Run through the records and show each line that includes the string "Theorem".

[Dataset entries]
+ + + +

(* ===== verification/Examples.v ===== *)
(** * Examples: the programs of examples/ser.cc and examples/cli.cc

    The echo server answers each connection's first message and closes it; the client sends ten
    lines and ends.  Their callbacks and main functions, run on the models of the classes they use. *)
From S2P Require Import Prelude Printf Sockets EventLoopThread TcpServer TcpClient Timestamp Buffer ByteQueue Channel EPollPoller EventLoop TcpConnection ConnInvariant ConnSafety ConnFrame.

(** ** examples/ser.cc *)

Module Ser.

(** Both branches only log. *)
Definition onConnection : Callback := λ _ _, [].

Definition onMessage : Callback := λ _ input, [Retrieve (zlen input); Send input; ForceClose].

(** What [TcpServer::newConnection] gives each connection; the high-water mark stays 1. *)
Definition callbacks (o : owner) : Callbacks :=
  mkCallbacks (Some onConnection) (Some onMessage) None None (Some o) 1.

(** [main] up to [baseloop.loop()]: the base loop is 0. *)
Definition listenAddr : InetAddress := InetAddress_any 8888.
Definition server : TcpServer := TcpServer_init listenAddr (txt "test") false false.
Definition main (startLoop : nat → Z) : prog TcpServer.World () :=
  setThreadNum 3 ;; start 0 startLoop.

(** *** The callbacks echo *)

Section echo.
Context `{Epoll} {Q : Type} `{!ByteQueue Q}.
Context (ch tid other fd : Z) (o : owner).
Implicit Types (w : World Q).

#[local] Abbreviation cbs := (callbacks o).

(** Everything taken from the input buffer was sent back, or the connection is down. *)
Record echoing (w : World Q) : Prop := {
  echo_input : q_ok (inputBuffer_ (conn_ w));
  echo_reads : Forall readv_law (reads_ (env_ w));
  echo_volume : ∃ n, volume (reads_ (env_ w)) n ∧ zlen (received_ (log_ w)) + n < 2 ^ 31;
  echo_received : received_ (log_ w) = consumed_ (log_ w) ++ q_bytes (inputBuffer_ (conn_ w));
  echo_sent : sent_ (log_ w) `prefix_of` consumed_ (log_ w);
  echo_all : state_ (conn_ w) ≠ KDisconnected → sent_ (log_ w) = consumed_ (log_ w)
}.

(** No other thread sends. *)
Definition quiet_queue (f : functor) : Prop := match f with FSendInLoop _ => False | _ => True end.

#[local] Abbreviation framed := (framed tid echoing quiet_queue).

Lemma echo_read w readv r q :
  echoing w → readv = match reads_ (env_ w) with r :: _ => r | [] => λ _, RvError EWOULDBLOCK end →
  q_readFd readv (inputBuffer_ (conn_ w)) = Ok (r, q) →
  echoing (set_log (log_received (zdrop (zlen (q_bytes (inputBuffer_ (conn_ w)))) (q_bytes q)) (log_ w))
    (set_conn (set_input q (conn_ w)) (set_env (set_reads (tail (reads_ (env_ w))) (env_ w)) w))).
Proof.
  intros [Hin Hlaw (n & (ns & Hns & Hpos & Hsum) & Hvol) Hrec Hsent Hall] -> Hr.
  set (readv := match reads_ (env_ w) with r :: _ => r | [] => _ end) in *.
  assert (Hm : readv_law readv ∧ Forall readv_law (tail (reads_ (env_ w))) ∧
    ∃ m, 0 ≤ m ∧ delivers readv m ∧ volume (tail (reads_ (env_ w))) (n - m)).
  { unfold readv. destruct Hns as [|r0 m rs ns Hm Hns]; cbn [tail].
    - split_and!; [by intros ???|done|]. exists 0. split_and!; [done|by intros ??|]. exists []. split_and!; [done..|cbn in *; lia].
    - apply list.Forall_cons in Hlaw as [??], Hpos as [??]. split_and!; [done|done|]. exists m. split_and!; [done|done|].
      exists ns. split_and!; [done|done|]. cbn in Hsum. lia. }
  destruct Hm as (Hl1 & Hl2 & m & Hm0 & Hdel & Hvol2).
  pose proof (q_readFd_spec (λ f, True) _ _ Hin Hl1 Logic.I) as Hspec. unfold wpf in Hspec. rewrite Hr in Hspec.
  destruct Hspec as [Hok Hcase].
  assert (Hd : ∃ d, zlen d ≤ m ∧ q_bytes q = q_bytes (inputBuffer_ (conn_ w)) ++ d).
  { destruct Hcase as [(d & lens & Hrd & _ & Hb)|(e & _ & ->)]; [exists d; split; [by eapply Hdel|done]|].
    exists []. rewrite app_nil_r. split; [by rewrite zlen_nil|done]. }
  destruct Hd as (d & Hd & Hb). pose proof (zlen_nonneg (q_bytes (inputBuffer_ (conn_ w)))).
  rewrite Hb, zdrop_app, zdrop_ge, Z.sub_diag by lia. cbn [app]. change (zdrop 0 d) with d.
  constructor; cbn; try done.
  - exists (n - m). split; [done|]. rewrite zlen_app. lia.
  - by rewrite Hrec, Hb, <- app_assoc.
Qed.

Lemma echo_frame : frame echoing quiet_queue.
Proof.
  split; try (intros; match goal with He : echoing _ |- _ => destruct He end; by constructor).
  - intros w [] Hst. constructor; try done. intros _. apply echo_all0. by rewrite Hst.
  - intros w [] Hst. constructor; try done. intros _. apply echo_all0. by destruct Hst as [->| ->].
  - intros d w Hw. unfold sockets_write, log. wp_go.
    destruct (match writes_ _ with [] => _ | a :: _ => a end); wp_go; destruct Hw; by constructor.
  - intros w readv r q. apply echo_read.
  - by intros [].
Qed.

Lemma echo_input_small w : echoing w → zlen (q_bytes (inputBuffer_ (conn_ w))) < 2 ^ 31.
Proof.
  intros []. destruct echo_volume0 as (n & Hn%volume_nonneg & Hlt). rewrite echo_received0, zlen_app in Hlt.
  pose proof (zlen_nonneg (consumed_ (log_ w))). lia.
Qed.

(** One message: everything is taken, sent back and the connection is told to close. *)
Lemma keeps_onMessage : keeps framed (call_user ch tid cbs onMessage).
Proof.
  intros w (Ht & Hk & Hq & He). pose proof (echo_input_small w He) as Hsmall. pose proof He as [].
  set (input := q_bytes (inputBuffer_ (conn_ w))) in *. pose proof (zlen_nonneg input).
  unfold call_user. rewrite wp_bind, wp_get. cbv beta. fold input. unfold onMessage. cbn [for_each].
  rewrite wp_bind. cbn [run_call]. rewrite wp_bind, wp_get. cbv beta. rewrite wp_bind. unfold log. rewrite wp_modify.
  rewrite q_readable_spec by done. fold input. rewrite (Z.max_l (zlen input) 0), Z.min_id, ztake_ge by lia.
  pose proof (q_retrieve_spec (λ _, True) _ (zlen input) echo_input0 (ltac:(split; [done|reflexivity]))) as Hr.
  unfold wpf at 1, on_conn, on_input. cbn [conn_ set_log]. unfold wpf in Hr.
  destruct (q_retrieve (zlen input) (inputBuffer_ (conn_ w))) as [[[] q]|]; [|done]. destruct Hr as [Hok Hb].
  fold input in Hb. rewrite zdrop_ge in Hb by lia. set (w1 := set_conn _ _). rewrite wp_bind.
  eapply (wp_mono _ (λ _, framed)).
  2:{ intros [] w2 Hw2. rewrite wp_bind. eapply wp_mono; [by apply (keeps_forceClose tid _ _ echo_frame)|]. done. }
  cbn [run_call]. unfold send. rewrite wp_bind, wp_get. cbv beta. unfold isInLoopThread.
  change (threadId_ (loop_ w1)) with (threadId_ (loop_ w)). rewrite Ht, Z.eqb_refl.
  rewrite to_signed_id, u64_small; [|unfold is_u64, u64_modulus; lia|done|].
  2:{ unfold in_signed. rewrite andb_true_iff, Z.leb_le, Z.ltb_lt. change (2 ^ (32 - 1)) with (2 ^ 31). lia. }
  apply (frame_sendInLoop ch tid cbs _ _ echo_frame). rewrite ztake_ge by lia.
  case_bool_decide as Hst; (split_and!; [done..|]); constructor; cbn; try done; rewrite ?Hb, ?app_nil_r; try done.
  - by apply prefix_app_r.
  - by rewrite (echo_all0 Hst).
  - intros _. by rewrite (echo_all0 Hst).
Qed.

Lemma echo_owner : owner_frame echoing quiet_queue.
Proof. by split; try (intros; match goal with He : echoing _ |- _ => destruct He end; by constructor). Qed.

Lemma keeps_callbacks cb : Some cb ∈ user_callbacks cbs → keeps framed (call_user ch tid cbs cb).
Proof.
  unfold user_callbacks. rewrite !elem_of_cons, elem_of_nil. intros [[= ->]|[[= ->]|[?|[?|[]]]]]; try done.
  - intros w Hw. unfold call_user. by wp_go.
  - apply keeps_onMessage.
Qed.

Lemma run_echoes holds ws rs steps w n :
  Forall readv_law rs → volume rs n → n < 2 ^ 31 → Forall sends_nothing steps →
  run ch tid other fd cbs steps (world_init ch tid fd holds ws rs) = Ok (tt, w) → echoing w.
Proof.
  intros Hlaw Hvol Hn Hs Hrun. assert (Hf : framed w); [|by apply Hf].
  eapply (run_owned ch tid other fd cbs _ _ echo_frame echo_owner); [apply keeps_callbacks|done| |exact Hs|exact Hrun].
  constructor; cbn; try done; [apply q_init_ok|by exists n|by rewrite q_init_bytes].
Qed.

Lemma callbacks_polite : well_behaved cbs (mkManners true false).
Proof.
  split; try done.
  - intros cb [= <-] tr input _. constructor.
  - exists onMessage. split; [done|]. intros tr input Hsmall. repeat constructor. cbn. by apply Hsmall.
Qed.
End echo.

(** C25: the echo server echoes.  Whatever the kernel answers (less than 2 GiB altogether) and however polls, the
    removal by the server and a [forceClose] interleave: what went to the kernel and what waits to go there is, as
    long as no message was dropped after a write error, the beginning of what the client sent, byte for byte; and
    it is all of what was taken from the client as long as the connection is not closed. *)
Theorem echo_echoes `{Epoll} {Q : Type} `{!ByteQueue Q} ch tid other fd o holds ws rs n steps (w : World Q) :
  other ≠ tid → can_watch fd → Forall readv_law rs → volume rs n → n < 2 ^ 31 →
  Forall (λ s, match s with OtherSend _ => False | Poll r _ => hup_ok r | _ => True end) steps → zlen steps < 2 ^ 32 →
  run ch tid other fd (callbacks o) steps (world_init ch tid fd holds ws rs) = Ok (tt, w) →
  broken_ (log_ w) = false →
  (wire_ (log_ w) ++ q_bytes (outputBuffer_ (conn_ w))) `prefix_of` received_ (log_ w) ∧
  (state_ (conn_ w) ≠ KDisconnected →
   received_ (log_ w) = wire_ (log_ w) ++ q_bytes (outputBuffer_ (conn_ w)) ++ q_bytes (inputBuffer_ (conn_ w))).
Proof.
  intros Hother Hfd Hlaw Hvol Hn Hsteps Hlen Hrun Hb.
  assert (Hset : setting tid other fd (callbacks o) holds rs steps).
  { split; try done; [exists (mkManners true false); split_and!; [apply callbacks_polite|by exists n|done]|]. eapply list.Forall_impl; [exact Hsteps|]. by intros []. }
  destruct (run_settled _ _ _ _ _ _ _ _ _ _ Hset Hrun) as [(mn & it & _ & _ & Hw) _].
  pose proof (settled_stream _ _ _ _ _ _ _ _ Hw Hb) as Hs.
  destruct (run_echoes ch tid other fd o holds ws rs steps w n) as []; try done.
  { eapply list.Forall_impl; [exact Hsteps|]. by intros []. }
  change (q_bytes (outputBuffer_ (conn_ w))) with (out_bytes w). rewrite app_assoc, <- Hs, echo_received0. split.
  - by apply prefix_app_r.
  - intros Hst. by rewrite (echo_all0 Hst).
Qed.
End Ser.

(** ** Runs *)

#[local] Existing Instance map_epoll.

Module SerRuns.
Import Ser.

(** The server's loops: the base loop and three threads. *)
Example server_starts :
  match main (λ i, 10 + Z.of_nat i) (TcpServer.World_init 0 server) with
  | Ok (_, w) => (started_ <$> TcpServer.server w, listening_ <$> TcpServer.server w)
  | Fault _ => (None, None)
  end = (Some true, Some true).
Proof. vm_compute. reflexivity. Qed.

(** A client sends five bytes; the kernel takes [k] of the answer at once. *)
Definition echo_reads : list (list Z → readv_answer) := [sample_kernel 5].
Definition echo_steps : list step := [Poll 0 1; Poll 1 2; MainRemove; Poll 0 3].
Definition echo_init (k : Z) : World Buffer := world_init 100 1 7 false [WRoom k] echo_reads.
Definition echoed (k : Z) : World Buffer :=
  match run 100 1 0 7 (callbacks ServerOtherLoop) echo_steps (echo_init k) with
  | Ok (_, w) => w
  | Fault _ => echo_init k
  end.

(** The message is echoed, the connection closed and destroyed. *)
Example echo_answers :
  (trace_ (log_ (echoed 100)), wire_ (log_ (echoed 100)), freed_ (env_ (echoed 100))) =
  ([EvUp; EvMessage (txt "AAAAA") 2; EvDown], txt "AAAAA", true).
Proof. vm_compute. reflexivity. Qed.

(** [forceClose] does not wait for the output buffer: what the kernel did not take at once is lost. *)
Example echo_cut :
  (wire_ (log_ (echoed 3)), q_bytes (outputBuffer_ (conn_ (echoed 3))), freed_ (env_ (echoed 3))) =
  (txt "AAA", txt "AA", true).
Proof. vm_compute. reflexivity. Qed.

Lemma sample_delivers n : delivers (sample_kernel n) (Z.of_nat n).
Proof. intros lens d [= <-]. unfold zlen. rewrite length_replicate. lia. Qed.
Lemma echo_volume : volume echo_reads 5.
Proof. exists [5]. split_and!; [constructor; [apply (sample_delivers 5)|by constructor]|by repeat constructor|done]. Qed.

Lemma echo_echoes_witness :
  (wire_ (log_ (echoed 3)) ++ q_bytes (outputBuffer_ (conn_ (echoed 3)))) `prefix_of` received_ (log_ (echoed 3)) ∧
  (state_ (conn_ (echoed 3)) ≠ KDisconnected →
   received_ (log_ (echoed 3)) = wire_ (log_ (echoed 3)) ++ q_bytes (outputBuffer_ (conn_ (echoed 3))) ++
     q_bytes (inputBuffer_ (conn_ (echoed 3)))).
Proof.
  apply (echo_echoes 100 1 0 7 ServerOtherLoop false [WRoom 3] echo_reads 5 echo_steps).
  - discriminate.
  - exact I.
  - repeat constructor. apply sample_kernel_law.
  - exact echo_volume.
  - reflexivity.
  - repeat constructor; intros; try discriminate; done.
  - reflexivity.
  - vm_compute. reflexivity.
  - vm_compute. reflexivity.
Defined.
End SerRuns.

(** ** examples/cli.cc *)

Module Cli.

Definition onConnection : Callback := λ _ _, [].
Definition onMessage : Callback := λ _ input, [Retrieve (zlen input)].
Definition callbacks : Callbacks :=
  mkCallbacks (Some onConnection) (Some onMessage) None None (Some TcpConnection.Client) 1.

(** [main] sends these from its own thread. *)
Definition messages : list (list byte) := (λ i, txt "hello world " ++ print_int (Z.of_nat i)) <$> seq 0 10.
Definition serverAddr : InetAddress := InetAddress_of (127, 0, 0, 1) 8888.

(** Its connection: established, [main] sends and lets go, the loop takes the messages and the kernel
    takes everything. *)
Definition client_steps : list step := [Poll 0 1] ++ (OtherSend <$> messages) ++ [Poll 0 2].
Definition client_init : World Buffer := world_init 100 1 7 true (replicate 10 (WRoom 100)) [].

Example client_sends :
  match run 100 1 2 7 callbacks client_steps client_init with
  | Ok (_, w) => Some (wire_ (log_ w))
  | Fault _ => None
  end = Some (concat messages).
Proof. vm_compute. reflexivity. Qed.

(** The end of [main]: the pointer goes, then the client, whose destructor forces the connection to close;
    the loop's thread still runs and calls the client's [removeConnection]. *)
Definition client : TcpClient.World := TcpClient.World_init (txt "client").
Definition client_main (fd : Z) : list TcpClient.event :=
  [TcpClient.Connect (TcpClient.mkAttempt fd 0 0 0); TcpClient.Run; TcpClient.Connection; TcpClient.Drop 0%nat; TcpClient.Destroy].

Example client_destroyed_first :
  for_each (TcpClient.handle (λ _, serverAddr) (λ _, serverAddr)) (client_main 5 ++ [TcpClient.Run]) client =
  Fault UndefinedBehaviour.
Proof. vm_compute. reflexivity. Qed.
End Cli.
(** C7. The lookup started at mount resolves to no record: the card shows
    the prompt to add metadata, with no record and the form hidden, and
    keeps showing it through every later event that is not a click on one
    of the two buttons opening the form; such a click opens the form. *)
Theorem metadata_absent_shows_prompt
    (result : DeploymentResult.t) (env : Env) (evs : list Event) (w : World) :
  truthy (DeploymentResult.contractAddress result) = true ->
  getTokenMetadata_call env (DeploymentResult.contractAddress result) = ReturnsPromise ->
  run result env (mount result env) evs = Some w ->
  forallb (fun ev => negb (isFetchSettled ev)) evs = true ->
  exists w',
    step result env w (FetchSettled (Resolved None)) = Some w'
    /\ metadataPanel (ui w') = AddMetadataPrompt
    /\ tokenMetadata (ui w') = None
    /\ showMetadataForm (ui w') = false
    /\ (forall later w'',
          run result env w' later = Some w'' ->
          forallb (fun ev => negb (opensForm ev)) later = true ->
          metadataPanel (ui w'') = AddMetadataPrompt
          /\ tokenMetadata (ui w'') = None
          /\ showMetadataForm (ui w'') = false)
    /\ (exists w'',
          step result env w' ClickAddTokenMetadata = Some w''
          /\ metadataPanel (ui w'') = MetadataForm None).
Proof.
  intros Haddr Hcall Hrun Hevs.
  destruct (awaitingMetadata_reached result env evs w Haddr Hcall Hrun Hevs)
    as (Hload & Hform & Hmeta & Hpending & Hunc).
  cbn [step]. unfold settle. rewrite Hpending. cbn [option_map].
  eexists. split; [reflexivity|].
  match goal with |- context [metadataPanel (ui ?x)] => set (w' := x) end.
  assert (Hempty : emptyMetadata w').
  { subst w'. unfold emptyMetadata. cbn. repeat split; assumption. }
  clearbody w'.
  assert (Hprompt : forall x, emptyMetadata x ->
            metadataPanel (ui x) = AddMetadataPrompt
            /\ tokenMetadata (ui x) = None /\ showMetadataForm (ui x) = false).
  { intros x (Hl & Hf & Hm & _). unfold metadataPanel. rewrite Hl, Hf, Hm.
    repeat split. }
  destruct (Hprompt w' Hempty) as (Hp & Hm & Hf).
  split; [exact Hp|]. split; [exact Hm|]. split; [exact Hf|]. split.
  - intros later w'' Hlater Hquiet. apply Hprompt.
    apply (run_invariant result env emptyMetadata (fun ev => negb (opensForm ev)))
      with (evs := later) (w := w'); try assumption.
    intros w0 ev w1 HP Hev Hstep. exact (step_emptyMetadata result env w0 ev w1 HP Hev Hstep).
  - cbn [step]. rewrite Hp. eexists. split; [reflexivity|].
    destruct Hempty as (Hl & _). unfold metadataPanel. cbn.
    rewrite Hl, Hm. reflexivity.
Qed.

+ + + +

■ Solved problem ■
Theorem echo_echoes `{Epoll} {Q : Type} `{!ByteQueue Q} ch tid other fd o holds ws rs n steps (w : World Q) :
Theorem metadata_absent_shows_prompt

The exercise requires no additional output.